To identify these associations with recent sexual behavior, a multiple logistic regression for inconsistent condom use examined simultaneously all significant variables (history of sexual abuse, condom self-efficacy, impulse control, and gender) (model χ2=14.87, df=4, N=108, p<0.01). Only a history of sexual abuse was found to be significantly associated with recent risky sexual behavior (adjusted odds ratio=3.06, 95% confidence interval=1.21–7.70) (Wald χ2=5.62, df=1, p=0.01).
Discussion
This study found that adolescents with a history of sexual abuse were three times more likely than their peers to report inconsistent condom use, a finding not attributable to gender or diagnostic differences. Having a history of abuse was also significantly associated with having more sexually transmitted diseases, less impulse control, and less knowledge of HIV than adolescents without a history of abuse. Participants with a history of sexual abuse scored significantly lower on the Condom Self-Efficacy Scale, which measures the perceived ability to use condoms in difficult situations. This new finding suggests that even among adolescents in psychiatric treatment with high HIV-related risk, those who have experienced sexual abuse have greater difficulties enacting “safe” sexual behaviors than those who have not been sexually abused.

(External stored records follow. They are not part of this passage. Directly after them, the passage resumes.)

Lemma fill_header_spec fuel : forall (s : stream) u, pending_in s u -> 5 <= len u -> 5 - header_filled (read_state s) < Z.of_nat fuel ->
  exists s' o, fill_header fuel s = (s', o) /\ advanced s s' /\ pending_in s' u /\
    ((o = Ok tt /\ header_filled (read_state s') = 5 /\ header (read_state s') = firstn 5 u) \/
     (o = Err Pending /\ (List.length (reads (inner s')) < List.length (reads (inner s)))%nat)).
Proof.
  induction fuel as [|fuel IH]; intros s u Pi L5 B; destruct Pi as (a & Pa & ->);
    destruct Pa as [Lh (h & b & -> & Eh & Hf & Lh5 & Eb & Bf & Lb & B0 & Ct)]; pose proof (len_nonneg h); [lia|].
  cbn [fill_header]. rewrite bind_gets. destruct (Z.ltb_spec (header_filled (read_state s)) 5) as [Lt|Ge].
  - rewrite bind_lift, usize_sub_ok by lia.
    destruct b as [|b0 b]; [|discriminate B0; lia]. assert (Fresh : ct_len (read_state s) = 0 /\ body (read_state s) = []) by (destruct Ct; [assumption|lia]).
    destruct (script_read (len (header (read_state s)) - header_filled (read_state s)) s) as (t & o & E & So & Sw & Cs); [lia| |].
    { intros X. rewrite X, !app_nil_r in L5. lia. }
    destruct Cs as [(-> & Si & Rs)|(c & -> & Si & Lc & Rs)].
    + rewrite (bind_err _ _ _ _ _ E). do 2 eexists. split; [reflexivity|]. split; [now apply advanced_inner; [| |lia]|].
      split; [|right; split; [reflexivity|exact Rs]]. exists (h ++ []). split; [|cbn; now rewrite Si].
      constructor; [exact Lh|]. exists h, []. auto 12.
    + rewrite (bind_ok _ _ _ _ _ E), bind_failIf. rewrite (proj2 (Z.eqb_neq _ _)) by lia. unfold modify. unfold bindM at 1.
      set (rs' := {| header := _ |}). set (s1 := set_read_state rs' (set_inner t s)).
      destruct (splice_spec (header (read_state s)) (header_filled (read_state s)) c h 5 Lh) as [Ls Fs]; [lia|exact Eh|lia|lia|].
      destruct (IH s1 ((h ++ []) ++ s_in (inner s))) as (s' & o & E' & Ad & Pi' & Cs).
      * exists ((h ++ c) ++ []). split; [|cbn; rewrite Si, !app_nil_r; now rewrite app_assoc].
        constructor; [exact Ls|]. exists (h ++ c), []. split; [reflexivity|]. split; [exact Fs|].
        split; [cbn; rewrite len_app; lia|]. split; [rewrite len_app; lia|]. split; [cbn; rewrite Eb; reflexivity|]. split; [exact Bf|].
        split; [exact Lb|]. split; [reflexivity|]. now left.
      * exact L5.
      * cbn. lia.
      * exists s', o. split; [exact E'|]. split; [eapply advanced_trans; [|exact Ad]; exists rs', t; auto|]. split; [exact Pi'|].
        destruct Cs as [Cs|[-> X]]; [now left|right]. split; [reflexivity|]. cbn in X. lia.
  - do 2 eexists. split; [reflexivity|]. split; [apply advanced_refl|]. assert (L5' : len h = 5) by lia. split.
    + exists (h ++ b). split; [|reflexivity]. constructor; [exact Lh|]. exists h, b. auto 12.
    + left. split; [reflexivity|]. split; [lia|]. rewrite <- app_assoc, firstn_exact by (unfold len in L5'; lia).
      rewrite <- Eh. symmetry. apply firstn_all2. unfold len in Lh. lia.
Qed.

(** The read state of [s] has the header and a body buffer for it. *)
Definition body_stage (s : stream) (u : bytes) (n : Z) : Prop :=
  exists b, len (header (read_state s)) = 5 /\ header_filled (read_state s) = 5 /\ ct_len (read_state s) = n /\
    len (body (read_state s)) = n /\ firstn (Z.to_nat (body_filled (read_state s))) (body (read_state s)) = b /\
    body_filled (read_state s) = len b /\ len b <= n /\ u = header (read_state s) ++ b ++ s_in (inner s).

Lemma body_stage_pending (s : stream) u n : body_stage s u n -> 16 <= n -> n = from_be (skipn 3 (header (read_state s))) -> pending_in s u.
Proof.
  intros (b & Lh & Hf & Ct & Lb & Eb & Bf & Bb & ->) N F. exists (header (read_state s) ++ b). split; [|now rewrite <- app_assoc].
  constructor; [exact Lh|]. exists (header (read_state s)), b. split; [reflexivity|].
  split; [rewrite Hf; apply firstn_all2; unfold len in Lh; lia|]. split; [lia|]. split; [lia|]. split; [exact Eb|]. split; [exact Bf|].
  split; [lia|]. split; [lia|]. right. rewrite Ct. auto.
Qed.

Lemma fill_body_spec fuel : forall (s : stream) u n, body_stage s u n -> 0 <= n -> 5 + n <= len u -> n - body_filled (read_state s) < Z.of_nat fuel ->
  exists s' o, fill_body fuel s = (s', o) /\ advanced s s' /\ body_stage s' u n /\ header (read_state s') = header (read_state s) /\
    ((o = Ok tt /\ header (read_state s') ++ body (read_state s') ++ s_in (inner s') = u) \/
     (o = Err Pending /\ (List.length (reads (inner s')) < List.length (reads (inner s)))%nat)).
Proof.
  induction fuel as [|fuel IH]; intros s u n St N Lu B; destruct St as (b & Lh & Hf & Ct & Lb & Eb & Bf & Bb & Eu); pose proof (len_nonneg b); [lia|].
  cbn [fill_body]. rewrite bind_gets. destruct (Z.ltb_spec (body_filled (read_state s)) (len (body (read_state s)))) as [Lt|Ge].
  - rewrite bind_lift, usize_sub_ok by lia.
    destruct (script_read (len (body (read_state s)) - body_filled (read_state s)) s) as (t & o & E & So & Sw & Cs); [lia| |].
    { intros X. rewrite Eu, X, app_nil_r, len_app in Lu. lia. }
    destruct Cs as [(-> & Si & Rs)|(c & -> & Si & Lc & Rs)].
    + rewrite (bind_err _ _ _ _ _ E). do 2 eexists. split; [reflexivity|]. split; [now apply advanced_inner; [| |lia]|].
      split; [|split; [reflexivity|right; split; [reflexivity|exact Rs]]]. exists b. cbn [inner set_inner set_rest read_state]. rewrite Si. auto 12.
    + rewrite (bind_ok _ _ _ _ _ E), bind_failIf. rewrite (proj2 (Z.eqb_neq _ _)) by lia. unfold modify. unfold bindM at 1.
      set (rs' := {| header := _ |}). set (s1 := set_read_state rs' (set_inner t s)).
      destruct (splice_spec (body (read_state s)) (body_filled (read_state s)) c b n Lb) as [Ls Fs]; [lia|exact Eb|lia|lia|].
      destruct (IH s1 u n) as (s' & o & E' & Ad & St' & Hd & Cs); [|exact N|exact Lu|cbn; lia|].
      * exists (b ++ c). cbn. rewrite len_app, Eu, Si, <- !app_assoc. repeat (split; [assumption || lia|]). reflexivity.
      * exists s', o. split; [exact E'|]. split; [eapply advanced_trans; [|exact Ad]; exists rs', t; auto|]. split; [exact St'|].
        split; [exact Hd|]. destruct Cs as [Cs|[-> X]]; [now left|right]. split; [reflexivity|]. cbn in X. lia.
  - do 2 eexists. split; [reflexivity|]. split; [apply advanced_refl|]. split; [exists b; auto 12|]. split; [reflexivity|]. left.
    split; [reflexivity|]. rewrite Eu. do 2 f_equal. rewrite <- Eb. symmetry. apply firstn_all2. unfold len in *. lia.
Qed.

(** A full header allocates the body buffer, or finds it allocated. *)
Lemma allocate_stage (s : stream) u n : pending_in s u -> header_filled (read_state s) = 5 -> n = from_be (skipn 3 (header (read_state s))) ->
  16 <= n -> body_stage (set_read_state (allocate_body n (read_state s)) s) u n /\ header (allocate_body n (read_state s)) = header (read_state s).
Proof.
  intros (a & [Lh (h & b & -> & Eh & Hf & Lh5 & Eb & Bf & Lb & B0 & Ct)] & ->) F5 En N.
  assert (Ehd : h = header (read_state s)) by (rewrite <- Eh, F5; apply firstn_all2; unfold len in Lh; lia).
  assert (Pos : 0 <= n) by lia. unfold allocate_body, body_stage. destruct Ct as [[C0 Cb]|(C16 & Lbd & _ & Cn)].
  - rewrite C0. rewrite (proj2 (Z.eqb_neq _ _)) by lia. split; [|reflexivity]. exists [].
    cbn [read_state set_read_state set_rest header header_filled ct_len body body_filled inner].
    assert (b = []) as -> by (destruct b; [reflexivity|]; rewrite Cb, len_cons, len_nil in Lb; pose proof (len_nonneg b); lia).
    rewrite app_nil_r, Ehd. repeat (split; [assumption || reflexivity || lia|]). split; [unfold len; rewrite repeat_length; lia|].
    repeat (split; [assumption || reflexivity || lia|]). reflexivity.
  - rewrite Cn, Ehd, <- En, Z.eqb_refl. split; [|reflexivity]. exists b.
    cbn [read_state set_read_state set_rest inner]. rewrite Ehd, <- En in *. repeat (split; [assumption || lia|]). now rewrite <- Ehd, <- app_assoc.
Qed.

This study has limitations. It is possible that a history of sexual abuse may be associated with the severity of a psychopathology that was not measured. However, there were few diagnostic differences, as has been consistent with the results of other studies. The finding of less nonsexual impulse control among those with a history of abuse suggests difficulties with behavior control that perhaps are not reflected in diagnostic or general distress measures. In addition, the cross-sectional design precluded analysis of causal links between sexual abuse and HIV-related attitudes or sexual initiation.
Clinicians should consider a history of sexual abuse as a marker for current HIV-risk-related behaviors among adolescents with psychiatric impairment. Adolescents with a history of sexual abuse may have particular difficulty being assertive in sexual situations. Sexual abuse may lead to low self-esteem, powerlessness, and difficulty maintaining appropriate sexual boundaries. Because sexuality may revive traumatic memories and affect, simple behavioral rehearsal does not appear to be sufficient to induce assertiveness. Therapy is an opportunity to assist adolescents in reducing their anxieties (e.g., “He might leave me if I make him use a condom”) and restoring the self-efficacy (e.g., “I can control what happens when I have sex”) needed for a safer future.